Lemma progress_accept (seen : gset string) (file : option (list Row)) (n : nat)
    self pair (search_type search_query link : string) :
  progress seen file n self ->
  let after := scrape_link self pair search_type search_query link in
  progress seen file (if snd after then S n else n) (fst after).
Proof.
  intros Hp after. subst after. unfold scrape_link.
  destruct (scrape_detail_page self (detail_page pair link) link search_type
              search_query) as [record|] eqn:Hscrape; cbn [fst snd];
    [|exact Hp].
  assert (Hgate : Py.truthy (telephone record) = true ->
                  clean_telephone (telephone record) ∉ existing_telephones self).
  { unfold scrape_detail_page in Hscrape.
    destruct (detail_page pair link) as [page|]; [|done].
    destruct (candidate page) as [c|]; [|done].
    destruct (Py.truthy (c_telephone c)
              && is_duplicate_telephone self (c_telephone c)) eqn:Hdup;
      [done|].
    destruct (_parse_search_location search_query) as [[? ?] ?].
    injection Hscrape as <-. cbn [telephone]. intros Ht.
    rewrite Ht in Hdup. cbn [andb] in Hdup.
    unfold is_duplicate_telephone in Hdup. rewrite Ht in Hdup.
    cbn [negb] in Hdup. by apply bool_decide_eq_false in Hdup. }
  destruct Hp as (rows & Hout & Hlen8 & Hn & Hset & Hnd & Hnew).
  destruct (add_telephone_keeps_rest self (telephone record)) as [Hres Hfile].
  exists rows. cbn [output_csv results].
  rewrite Hres, Hfile. unfold pending in *. cbn [results existing_telephones].
  rewrite map_app. cbn [map].
  destruct (asdict_fields record) as (_ & _ & _ & _ & _ & -> & _).
  rewrite app_assoc, keys_app, keys_one, add_telephone_set.
  set (old := keys (map telephone_cell rows
                    ++ map (fun row => get row "telephone") (results self))) in *.
  split; [exact Hout|]. split; [exact Hlen8|].
  split; [rewrite length_app; cbn [length]; lia|].
  destruct (has_key (telephone record)) eqn:Hkey.
  - pose proof (clean_nonempty_truthy _ Hkey) as Ht.
    specialize (Hgate Ht).
    assert (Hfresh : ~ In (clean_telephone (telephone record)) old).
    { intros Hin. apply Hgate. rewrite Hset. apply elem_of_union. right.
      apply elem_of_list_to_set. by apply list_elem_of_In. }
    split; [|split].
    + rewrite Hset, list_to_set_app_L. cbn [list_to_set].
      rewrite (right_id_L ∅ (∪)).
      rewrite (assoc_L (∪)), (comm_L (∪) {[_]} seen), <- (assoc_L (∪)).
      f_equal. apply (comm_L (∪)).
    + apply nodup_snoc; [exact Hnd | exact Hfresh].
    + intros key Hin. apply in_app_or in Hin as [Hin|[<-|[]]]; [by apply Hnew|].
      intros Hseen. apply Hgate. rewrite Hset. by apply elem_of_union_l.
  - rewrite app_nil_r. by repeat split.
Qed.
····················
» What is needed
In your reply, restate exactly the lines from the start of the records above through the line holding "apply elem_of_union. right.", including both, and nothing else.

» Response area
Lemma progress_accept (seen : gset string) (file : option (list Row)) (n : nat)
    self pair (search_type search_query link : string) :
  progress seen file n self ->
  let after := scrape_link self pair search_type search_query link in
  progress seen file (if snd after then S n else n) (fst after).
Proof.
  intros Hp after. subst after. unfold scrape_link.
  destruct (scrape_detail_page self (detail_page pair link) link search_type
              search_query) as [record|] eqn:Hscrape; cbn [fst snd];
    [|exact Hp].
  assert (Hgate : Py.truthy (telephone record) = true ->
                  clean_telephone (telephone record) ∉ existing_telephones self).
  { unfold scrape_detail_page in Hscrape.
    destruct (detail_page pair link) as [page|]; [|done].
    destruct (candidate page) as [c|]; [|done].
    destruct (Py.truthy (c_telephone c)
              && is_duplicate_telephone self (c_telephone c)) eqn:Hdup;
      [done|].
    destruct (_parse_search_location search_query) as [[? ?] ?].
    injection Hscrape as <-. cbn [telephone]. intros Ht.
    rewrite Ht in Hdup. cbn [andb] in Hdup.
    unfold is_duplicate_telephone in Hdup. rewrite Ht in Hdup.
    cbn [negb] in Hdup. by apply bool_decide_eq_false in Hdup. }
  destruct Hp as (rows & Hout & Hlen8 & Hn & Hset & Hnd & Hnew).
  destruct (add_telephone_keeps_rest self (telephone record)) as [Hres Hfile].
  exists rows. cbn [output_csv results].
  rewrite Hres, Hfile. unfold pending in *. cbn [results existing_telephones].
  rewrite map_app. cbn [map].
  destruct (asdict_fields record) as (_ & _ & _ & _ & _ & -> & _).
  rewrite app_assoc, keys_app, keys_one, add_telephone_set.
  set (old := keys (map telephone_cell rows
                    ++ map (fun row => get row "telephone") (results self))) in *.
  split; [exact Hout|]. split; [exact Hlen8|].
  split; [rewrite length_app; cbn [length]; lia|].
  destruct (has_key (telephone record)) eqn:Hkey.
  - pose proof (clean_nonempty_truthy _ Hkey) as Ht.
    specialize (Hgate Ht).
    assert (Hfresh : ~ In (clean_telephone (telephone record)) old).
    { intros Hin. apply Hgate. rewrite Hset. apply elem_of_union. right.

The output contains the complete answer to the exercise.